Collected data entries
-*-
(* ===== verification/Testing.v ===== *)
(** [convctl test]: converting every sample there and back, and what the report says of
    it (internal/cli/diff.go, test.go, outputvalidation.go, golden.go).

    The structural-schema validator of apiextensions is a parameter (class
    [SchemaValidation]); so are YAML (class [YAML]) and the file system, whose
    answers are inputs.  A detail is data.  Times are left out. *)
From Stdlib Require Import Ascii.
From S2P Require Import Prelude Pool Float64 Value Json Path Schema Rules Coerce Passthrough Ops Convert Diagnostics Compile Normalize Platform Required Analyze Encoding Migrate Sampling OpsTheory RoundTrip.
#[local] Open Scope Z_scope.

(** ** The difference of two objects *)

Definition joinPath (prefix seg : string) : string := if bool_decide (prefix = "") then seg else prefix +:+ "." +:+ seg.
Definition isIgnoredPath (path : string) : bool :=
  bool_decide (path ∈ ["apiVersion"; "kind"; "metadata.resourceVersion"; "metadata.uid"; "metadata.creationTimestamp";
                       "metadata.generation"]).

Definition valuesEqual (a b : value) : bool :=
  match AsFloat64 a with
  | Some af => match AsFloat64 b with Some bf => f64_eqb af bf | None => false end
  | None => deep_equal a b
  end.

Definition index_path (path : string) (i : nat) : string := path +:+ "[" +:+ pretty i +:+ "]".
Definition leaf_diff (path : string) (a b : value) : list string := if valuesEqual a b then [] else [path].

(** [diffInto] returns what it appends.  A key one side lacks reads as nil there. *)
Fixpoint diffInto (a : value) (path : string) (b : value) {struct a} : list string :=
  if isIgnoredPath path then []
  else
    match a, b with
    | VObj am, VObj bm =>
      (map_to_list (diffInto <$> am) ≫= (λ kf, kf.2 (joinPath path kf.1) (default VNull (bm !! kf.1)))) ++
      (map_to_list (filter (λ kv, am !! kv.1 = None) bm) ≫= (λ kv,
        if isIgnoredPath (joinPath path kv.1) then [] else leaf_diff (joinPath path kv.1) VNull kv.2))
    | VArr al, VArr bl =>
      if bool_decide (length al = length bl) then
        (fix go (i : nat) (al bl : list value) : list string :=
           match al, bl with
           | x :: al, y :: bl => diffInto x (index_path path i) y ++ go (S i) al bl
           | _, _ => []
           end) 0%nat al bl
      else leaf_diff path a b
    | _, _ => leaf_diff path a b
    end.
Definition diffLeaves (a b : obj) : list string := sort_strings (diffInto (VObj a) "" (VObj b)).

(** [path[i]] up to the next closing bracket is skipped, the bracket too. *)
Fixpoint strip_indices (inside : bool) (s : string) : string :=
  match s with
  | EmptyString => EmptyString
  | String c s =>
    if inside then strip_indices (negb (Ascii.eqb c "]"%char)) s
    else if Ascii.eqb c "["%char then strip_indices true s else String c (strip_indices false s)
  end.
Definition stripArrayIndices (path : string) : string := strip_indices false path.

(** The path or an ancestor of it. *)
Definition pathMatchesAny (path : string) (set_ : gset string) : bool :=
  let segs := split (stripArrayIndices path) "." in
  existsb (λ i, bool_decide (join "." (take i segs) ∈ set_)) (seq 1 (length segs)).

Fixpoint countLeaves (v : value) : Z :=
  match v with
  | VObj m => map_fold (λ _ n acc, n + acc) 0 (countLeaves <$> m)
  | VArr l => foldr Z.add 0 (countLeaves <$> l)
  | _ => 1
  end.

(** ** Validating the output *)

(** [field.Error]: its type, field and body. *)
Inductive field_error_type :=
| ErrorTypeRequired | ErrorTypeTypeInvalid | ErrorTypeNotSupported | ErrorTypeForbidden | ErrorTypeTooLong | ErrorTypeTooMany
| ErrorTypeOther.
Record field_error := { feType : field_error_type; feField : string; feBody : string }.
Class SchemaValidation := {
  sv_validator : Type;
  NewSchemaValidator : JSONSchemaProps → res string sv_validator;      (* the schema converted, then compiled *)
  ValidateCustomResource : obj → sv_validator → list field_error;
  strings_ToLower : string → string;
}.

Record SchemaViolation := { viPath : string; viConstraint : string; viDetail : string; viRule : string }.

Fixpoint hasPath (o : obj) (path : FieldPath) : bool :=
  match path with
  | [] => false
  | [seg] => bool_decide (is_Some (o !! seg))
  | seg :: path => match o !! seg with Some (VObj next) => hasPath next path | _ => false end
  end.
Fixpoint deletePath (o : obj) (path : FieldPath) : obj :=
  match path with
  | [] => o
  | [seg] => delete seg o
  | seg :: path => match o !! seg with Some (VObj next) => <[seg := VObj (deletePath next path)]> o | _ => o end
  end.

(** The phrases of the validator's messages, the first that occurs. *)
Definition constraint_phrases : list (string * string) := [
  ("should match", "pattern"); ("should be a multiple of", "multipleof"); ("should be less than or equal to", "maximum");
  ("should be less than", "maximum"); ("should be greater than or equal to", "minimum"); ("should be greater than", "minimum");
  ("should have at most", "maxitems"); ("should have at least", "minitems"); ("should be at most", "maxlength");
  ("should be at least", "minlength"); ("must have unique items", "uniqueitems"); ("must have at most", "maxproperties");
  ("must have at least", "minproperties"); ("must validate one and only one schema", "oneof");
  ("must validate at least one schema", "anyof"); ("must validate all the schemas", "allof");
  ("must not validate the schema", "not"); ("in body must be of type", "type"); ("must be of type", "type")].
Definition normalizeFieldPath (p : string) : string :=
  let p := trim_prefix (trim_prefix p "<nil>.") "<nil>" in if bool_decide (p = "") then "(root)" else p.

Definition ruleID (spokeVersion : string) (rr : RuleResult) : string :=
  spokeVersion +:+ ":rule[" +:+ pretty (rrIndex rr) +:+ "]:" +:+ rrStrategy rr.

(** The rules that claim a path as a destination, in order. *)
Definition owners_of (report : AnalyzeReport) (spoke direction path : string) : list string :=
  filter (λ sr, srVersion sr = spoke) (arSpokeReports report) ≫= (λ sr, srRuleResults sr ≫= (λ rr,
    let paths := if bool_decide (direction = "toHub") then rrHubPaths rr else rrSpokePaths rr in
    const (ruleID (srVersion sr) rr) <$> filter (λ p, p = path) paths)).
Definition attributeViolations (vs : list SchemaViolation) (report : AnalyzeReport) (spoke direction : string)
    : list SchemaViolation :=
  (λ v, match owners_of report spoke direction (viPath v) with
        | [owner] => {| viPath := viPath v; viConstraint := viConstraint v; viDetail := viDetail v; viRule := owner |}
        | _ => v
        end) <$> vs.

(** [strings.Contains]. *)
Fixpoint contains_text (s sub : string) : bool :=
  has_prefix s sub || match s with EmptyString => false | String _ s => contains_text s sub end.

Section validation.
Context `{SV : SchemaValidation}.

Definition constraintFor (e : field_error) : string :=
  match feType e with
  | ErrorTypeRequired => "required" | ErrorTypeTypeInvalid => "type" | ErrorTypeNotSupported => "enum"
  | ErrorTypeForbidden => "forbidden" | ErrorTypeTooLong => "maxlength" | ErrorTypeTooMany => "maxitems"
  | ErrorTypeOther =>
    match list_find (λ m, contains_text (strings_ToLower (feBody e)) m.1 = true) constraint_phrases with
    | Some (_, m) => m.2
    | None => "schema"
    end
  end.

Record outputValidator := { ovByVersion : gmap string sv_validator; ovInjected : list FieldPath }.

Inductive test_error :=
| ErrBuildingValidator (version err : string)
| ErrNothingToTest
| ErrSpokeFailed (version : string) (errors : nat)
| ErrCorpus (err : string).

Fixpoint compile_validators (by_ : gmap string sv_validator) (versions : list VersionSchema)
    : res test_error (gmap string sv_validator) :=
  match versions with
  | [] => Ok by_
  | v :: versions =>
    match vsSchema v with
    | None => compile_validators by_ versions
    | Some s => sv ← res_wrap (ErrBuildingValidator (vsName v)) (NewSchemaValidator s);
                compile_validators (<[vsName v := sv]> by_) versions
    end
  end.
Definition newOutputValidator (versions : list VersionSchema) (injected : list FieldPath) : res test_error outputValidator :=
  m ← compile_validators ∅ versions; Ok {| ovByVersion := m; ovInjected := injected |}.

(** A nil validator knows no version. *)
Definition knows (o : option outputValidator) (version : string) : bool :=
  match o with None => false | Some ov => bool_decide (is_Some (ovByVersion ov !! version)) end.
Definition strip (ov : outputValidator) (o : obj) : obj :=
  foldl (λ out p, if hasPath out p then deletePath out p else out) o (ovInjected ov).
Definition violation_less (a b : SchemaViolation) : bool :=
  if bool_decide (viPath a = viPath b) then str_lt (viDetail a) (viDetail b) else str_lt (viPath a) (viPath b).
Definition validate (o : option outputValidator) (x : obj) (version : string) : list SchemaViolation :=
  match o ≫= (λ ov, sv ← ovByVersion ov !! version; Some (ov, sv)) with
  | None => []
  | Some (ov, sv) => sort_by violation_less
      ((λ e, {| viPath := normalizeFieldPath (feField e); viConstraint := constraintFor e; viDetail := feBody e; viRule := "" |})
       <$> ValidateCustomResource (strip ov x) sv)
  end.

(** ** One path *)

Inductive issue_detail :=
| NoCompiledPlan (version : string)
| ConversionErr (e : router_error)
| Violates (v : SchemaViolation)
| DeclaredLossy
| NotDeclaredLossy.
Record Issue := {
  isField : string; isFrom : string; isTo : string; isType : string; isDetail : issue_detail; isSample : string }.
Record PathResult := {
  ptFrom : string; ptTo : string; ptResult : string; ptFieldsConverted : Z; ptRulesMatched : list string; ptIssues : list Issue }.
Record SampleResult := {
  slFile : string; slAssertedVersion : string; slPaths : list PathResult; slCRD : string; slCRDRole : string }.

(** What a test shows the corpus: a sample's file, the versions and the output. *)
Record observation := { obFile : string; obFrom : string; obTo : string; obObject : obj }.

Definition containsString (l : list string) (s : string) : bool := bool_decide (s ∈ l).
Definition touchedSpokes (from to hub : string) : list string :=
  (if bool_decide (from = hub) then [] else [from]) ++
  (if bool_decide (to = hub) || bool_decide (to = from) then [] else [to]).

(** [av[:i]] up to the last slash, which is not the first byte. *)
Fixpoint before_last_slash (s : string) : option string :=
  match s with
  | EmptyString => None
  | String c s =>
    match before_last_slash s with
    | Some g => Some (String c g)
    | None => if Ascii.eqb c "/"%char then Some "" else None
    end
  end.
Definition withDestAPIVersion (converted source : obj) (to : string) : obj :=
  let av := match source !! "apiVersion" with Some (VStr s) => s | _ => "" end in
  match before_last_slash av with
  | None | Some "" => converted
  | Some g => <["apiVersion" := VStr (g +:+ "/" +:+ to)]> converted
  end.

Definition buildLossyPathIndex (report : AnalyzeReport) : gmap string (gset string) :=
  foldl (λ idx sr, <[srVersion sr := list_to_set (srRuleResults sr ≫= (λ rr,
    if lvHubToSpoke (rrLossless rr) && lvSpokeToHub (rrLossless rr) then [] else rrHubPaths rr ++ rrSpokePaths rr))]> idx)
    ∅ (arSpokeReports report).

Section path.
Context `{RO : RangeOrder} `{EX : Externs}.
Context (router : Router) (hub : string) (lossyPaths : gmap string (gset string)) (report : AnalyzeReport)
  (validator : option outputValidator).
-*-
Work request: Write down, word for word, the lines above from the one containing "(** The path or an ancestor of it. *)" through the one containing "sv_validator : Type;", both ends included.

Solution below:
(** The path or an ancestor of it. *)
Definition pathMatchesAny (path : string) (set_ : gset string) : bool :=
  let segs := split (stripArrayIndices path) "." in
  existsb (λ i, bool_decide (join "." (take i segs) ∈ set_)) (seq 1 (length segs)).

Fixpoint countLeaves (v : value) : Z :=
  match v with
  | VObj m => map_fold (λ _ n acc, n + acc) 0 (countLeaves <$> m)
  | VArr l => foldr Z.add 0 (countLeaves <$> l)
  | _ => 1
  end.

(** ** Validating the output *)

(** [field.Error]: its type, field and body. *)
Inductive field_error_type :=
| ErrorTypeRequired | ErrorTypeTypeInvalid | ErrorTypeNotSupported | ErrorTypeForbidden | ErrorTypeTooLong | ErrorTypeTooMany
| ErrorTypeOther.
Record field_error := { feType : field_error_type; feField : string; feBody : string }.
Class SchemaValidation := {
  sv_validator : Type;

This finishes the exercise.